3. S. K. Das, S. U. S. Choi, W. Yu, T. Pradeep, Nanofluids Science and Technology, John Wiley, New York
(2008). This is the first monograph introducing the topic.

4. Thalappil Pradeep, Nano: The Essentials Understanding Nanoscience and Nanotechnology, McGraw-Hill, April 2008. (International edition)

5. Thalappil Pradeep, Nano: The Essentials Understanding Nanoscience and Nanotechnology, in
Japanese, Kyorisu Press, August 2011. (Japanese edition)

6. Thalappil Pradeep and others, A Textbook on Nanoscience and Nanotechnology, McGraw-Hill Education, New Delhi 2012.
This book is now a textbook in several universities for advanced nanoscience and nanotechnology
courses.

7. David E. Reisner and Thalappil Pradeep (Eds.), Aquananotechnology: Global Prospects, CRC Press, New
York, 2015.

8. Thalappil Pradeep (Ed.), Atomically precise metal nanoclusters, Elsevier, Amsterdam, 2023.

9. Thalappil Pradeep and Krishnan Narayanan, Empowering India, Ideas for Action by Scientists and
Engineers, Indian Academy of Sciences, Bangalore, 2023.

10. Ligy Philip, Thalappil Pradeep, B. S. Murty (Eds.) Technological Solutions for Water Sustainability:
Challenges & Prospects - towards a water-secure India, IWA Publishing, London, 2023.

According to Google Scholar, as of July 2026, his publications had received over 46,000 citations with an h-index of 98; Scopus recorded over 35,000 citations with an h-index of 84.

=== Popular science and other writing ===

- 'Vipathinte Kalochakal', T. Pradeep, National Book Stall, Kottayam, 1990.
- 'Aanava Prathisandhi' T. Pradeep and K. Vijayamohanan, DC Books, Kottayam, 1991.
- Chapter in, "Anusakthi Aapathu", Ed. RVG Menon, Sugathakumari, 1991.
- "Kunjukanangalku Vasantham Nanotechnologikku Oramukham", DC Books, Kottayam, 2007. This is based on a series of articles in Mathrubhumi Illustrated Weekly published during 2006–2007. (Won the Kerala Sahitya Academi Award of 2010)
- Chapter in, Rasathanthram: Jeevithavum Bhavium (translated as Chemistry: Life and Future), Kerala Sastra Sahitya Parishad, Trissur, 2011.

There are several popular science articles in English and Malayalam.
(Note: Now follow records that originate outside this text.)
(** ** The parts of strconv and fmt used by the executor *)

Module Strconv.
Import GoInt.

Inductive NumError := ErrSyntax | ErrRange.

(** [lower(c)]: the byte with bit 0x20 set. *)
Definition lower (c : Z) : Z := Z.lor c 0x20.

(** The digit value of a byte in [ParseUint], [None] for a byte that is no
    digit in any base. *)
Definition digitVal (c : Z) : option Z :=
  if (0x30 <=? c) && (c <=? 0x39) then Some (c - 0x30)
  else if (0x61 <=? lower c) && (lower c <=? 0x7A) then Some (lower c - 0x61 + 10)
  else None.

(** The digit loop of [ParseUint] for an explicit base (2..36): [n] is the
    accumulator, [cutoff] the smallest number whose product with the base
    overflows 64 bits, [maxVal] the largest value of the requested size. *)
Fixpoint parseUintLoop (base cutoff maxVal : Z) (n : Z) (s : string)
  : Z * option NumError :=
  match s with
  | EmptyString => (n, None)
  | String c r =>
    match digitVal (byteOf c) with
    | None => (0, Some ErrSyntax)
    | Some d =>
      if base <=? d then (0, Some ErrSyntax)
      else if cutoff <=? n then (maxVal, Some ErrRange)
      else
        let n0 := n * base in
        let n1 := uint64 (n0 + d) in
        if (n1 <? n0) || (maxVal <? n1) then (maxVal, Some ErrRange)
        else parseUintLoop base cutoff maxVal n1 r
    end
  end.

Definition ParseUint (s : string) (base bitSize : Z) : Z * option NumError :=
  match s with
  | EmptyString => (0, Some ErrSyntax)
  | _ =>
    let cutoff := (2 ^ 64 - 1) / base + 1 in
    let maxVal := 2 ^ bitSize - 1 in
    parseUintLoop base cutoff maxVal 0 s
  end.

Definition ParseInt (s : string) (base bitSize : Z) : Z * option NumError :=
  match s with
  | EmptyString => (0, Some ErrSyntax)
  | String c0 r0 =>
    let neg := Ascii.eqb c0 "-" in
    let s1 := if Ascii.eqb c0 "+" || neg then r0 else s in
    match ParseUint s1 base bitSize with
    | (_, Some ErrSyntax) => (0, Some ErrSyntax)
    | (un, _) =>
      let cutoff := 2 ^ (bitSize - 1) in
      if negb neg && (cutoff <=? un) then (cutoff - 1, Some ErrRange)
      else if neg && (cutoff <? un) then (- cutoff, Some ErrRange)
      else (if neg then int64 (- int64 un) else int64 un, None)
    end
  end.

Definition digitChar (d : Z) : ascii := ascii_of_N (Z.to_N (0x30 + d)).

(** Decimal digits of an unsigned 64-bit value, least significant first,
    pushed in front of [acc].  Twenty digits are enough for 64 bits. *)
Fixpoint formatBits (fuel : nat) (u : Z) (acc : string) : string :=
  match fuel with
  | O => acc
  | S f =>
    let acc' := String (digitChar (u mod 10)) acc in
    if u <? 10 then acc' else formatBits f (u / 10) acc'
  end.

Definition FormatUint (u : Z) : string := formatBits 20 u EmptyString.

(** [%d] for a signed 64-bit value. *)
Definition FormatInt (i : Z) : string :=
  if i <? 0 then String "-" (FormatUint (uint64 (- i))) else FormatUint (uint64 i).

End Strconv.

(** ** The parts of package strings used by the executor *)

Module Strings.

(** The double quote character and a helper that writes WAT text with
    single quotes standing for double quotes. *)
Definition dquote : ascii := ascii_of_nat 34.

Fixpoint wat (s : string) : string :=
  match s with
  | EmptyString => EmptyString
  | String c r => String (if Ascii.eqb c "'" then dquote else c) (wat r)
  end.

(** [s[:n]] and [s[n:]] *)
Fixpoint takeS (n : nat) (s : string) : string :=
  match n, s with
  | S k, String c r => String c (takeS k r)
  | _, _ => EmptyString
  end.

Fixpoint dropS (n : nat) (s : string) : string :=
  match n, s with
  | S k, String _ r => dropS k r
  | _, _ => s
  end.

(** [strings.HasPrefix(s, p)] *)
Fixpoint HasPrefix (s p : string) : bool :=
  match p, s with
  | EmptyString, _ => true
  | String a p', String b s' => Ascii.eqb a b && HasPrefix s' p'
  | String _ _, EmptyString => false
  end.

(** [strings.Index(s, substr)]: the byte offset of the first occurrence,
    [None] where Go returns -1. *)
Fixpoint Index (s substr : string) : option nat :=
  if HasPrefix s substr then Some O
  else match s with
       | EmptyString => None
       | String _ r => option_map S (Index r substr)
       end.

(** [strings.Contains(s, substr)] *)
Definition Contains (s substr : string) : bool :=
  match Index s substr with Some _ => true | None => false end.

(** [strings.Replace(s, old, new, 1)] for a non-empty [old]: the first
    occurrence is replaced, a string without occurrence is returned as it
    is. *)
Definition ReplaceFirst (s old new : string) : string :=
  match Index s old with
  | None => s
  | Some j => takeS j s ++ new ++ dropS (j + String.length old) s
  end.

(** [strings.ReplaceAll(s, old, new)] for a non-empty [old]: successive
    non-overlapping occurrences from the left.  Every round consumes at
    least one byte, so [String.length s] rounds suffice. *)
Fixpoint replaceAllLoop (fuel : nat) (s old new : string) : string :=
  match fuel with
  | O => s
  | S f =>
    match Index s old with
    | None => s
    | Some j =>
      takeS j s ++ new ++ replaceAllLoop f (dropS (j + String.length old) s) old new
    end
  end.
(** * Magic Unicorn TTS: the synthesis execution engine

    A shallow embedding of the Python sources

      - [kokoro_mlir_integration.py]    (class [KokoroMLIRNPUIntegration])
      - [web_interface_magic_unicorn.py] ([run_synthesis_subprocess] and the
        Flask handlers [/synthesize] and [/settings]; the handlers of
        [web_interface_enhanced.py] are the same code over a settings map
        with one more key)

    together with the properties of the engine's specification.

    Conventions of the embedding:
      - a Python [str] is a [string] whose characters are code points
        below 256 (the pictographs of the log and response messages are
        left out);
      - Python floats (clock readings, rates) are exact rationals [Q]; the
        samples of a float32 array are numbers, infinities or NaN, and the
        product taken on them for the WAV file is rounded to float32;
      - a function that may raise returns a [res]; a function that also
        mutates process state (the file system, the Flask globals, the
        logger) is a state transformer [M S A], in which a raised exception
        keeps the state reached so far, as in Python;
      - calls into libraries outside the repository ([json], [subprocess],
        [kokoro_onnx], [onnxruntime], the accelerator module
        [kokoro_mlir_npu]) are the fields of an interface class, so every
        theorem holds for whatever these libraries do. *)

From Stdlib Require Import ZArith QArith Qabs Qround String Ascii List Lia DecimalString.
From stdpp Require Import base gmap strings list.
Import ListNotations.

Local Open Scope string_scope.
Local Open Scope list_scope.
Local Open Scope Z_scope.
(** The turns of the loop over [lines], from the list [messages]. *)
Fixpoint load_loop (lines : list str) (messages : list json)
  : result (list json) :=
  match lines with
  | [] => Ok messages
  | line :: rest =>
      messages' <- load_step messages line ;;
      load_loop rest messages'
  end.

(** The whole loop, from [messages = []]. *)
Definition load_lines (lines : list str) : result (list json) :=
  load_loop lines [].

Definition load_messages (jsonl_path : Path) : M (list json) :=
  lines <-- open_lines jsonl_path ;;
  lift (load_lines lines).

(** ** [summarize] *)

(** [sum(1 for m in messages if m.get("role") == role)], with [acc] the
    running sum. *)
Fixpoint count_role (role : str) (messages : list json) (acc : nat)
  : result nat :=
  match messages with
  | [] => Ok acc
  | m :: rest =>
      r <- py_get m (lit "role") JNone ;;
      count_role role rest (if eq_str r role then acc + 1 else acc)
  end.

Definition summarize (messages : list json) : result str :=
  let total := List.length messages in
  if total =? 0 then
    Ok (lit "# Analysis" ++ nl ++ nl ++ lit "No messages found.")
  else
    first <- match messages with
             | m0 :: _ => py_get m0 (lit "text") (JStr [])
             | [] => Ok (JStr [])
             end ;;
    last <- match messages with
            | _ :: _ => py_get (last messages JNone) (lit "text") (JStr [])
            | [] => Ok (JStr [])
            end ;;
    users <- count_role (lit "user") messages 0 ;;
    chars <- count_role (lit "char") messages 0 ;;
    Ok (lit "# Analysis" ++ nl ++ nl
        ++ lit "Total messages: " ++ str_of_nat total ++ nl ++ nl
        ++ lit "User messages: " ++ str_of_nat users ++ nl
        ++ lit "Character messages: " ++ str_of_nat chars ++ nl ++ nl
        ++ lit "## First message" ++ nl
        ++ py_str first ++ nl ++ nl
        ++ lit "## Last message" ++ nl
        ++ py_str last ++ nl).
== Fellowships and recognitions ==
Pradeep is a Fellow of the Indian National Science Academy, Indian Academy of Sciences, Indian National Academy of Engineering, The National Academy of Sciences, The Royal Society of Chemistry, The American Association for the Advancement of Science, The World Academy of Sciences, The African Academy of Sciences, Academia Europaea, and the US National Academy of Engineering. He has received the Lifetime Achievement Research Award from the Indian Institute of Technology, Madras. He has received the Distinguished Alumnus Award from the Indian Institute of Science.

Pradeep has been advocating the use of noble metal-based nanotechnology for purifying the environment. As scientific understanding of the health effects of contaminants increases, it is likely that their allowed limits will be revised continuously. The contaminants levels are expected to reach molecular limits in the years to come. This implies that the technologies we use have to become molecule-specific and nanotechnology becomes the obvious choice. Such technologies have to combine with many others for a sustainable society.

== Editorial and professional service ==
Pradeep serves or has served on the editorial boards of journals including Nanoscale, Nanoscale Horizons, Chemistry of Materials, ACS Nano, ACS Environmental Science & Technology, Analytical Chemistry, Chemical Communications, ACS Applied Materials and Interfaces,  and npj Clean Water, and has been an associate editor of ACS Sustainable Chemistry & Engineering and ACS Sustainable Resource Management. He has served on government and institutional advisory bodies in India, including committees of the Department of Science and Technology, the Scientific Advisory Council to the Prime Minister, and the Ministry of Jal Shakti's Department of Drinking Water and Sanitation, and has chaired the Board of Governors of the Institute of Nano Science and Technology, Mohali (2021–2024). He has been the Convener of Higher Education Reforms Commission of the Government of Kerala during 2020-2022. He has been the Vice President of the Indian Society for Mass Spectrometry since 2014.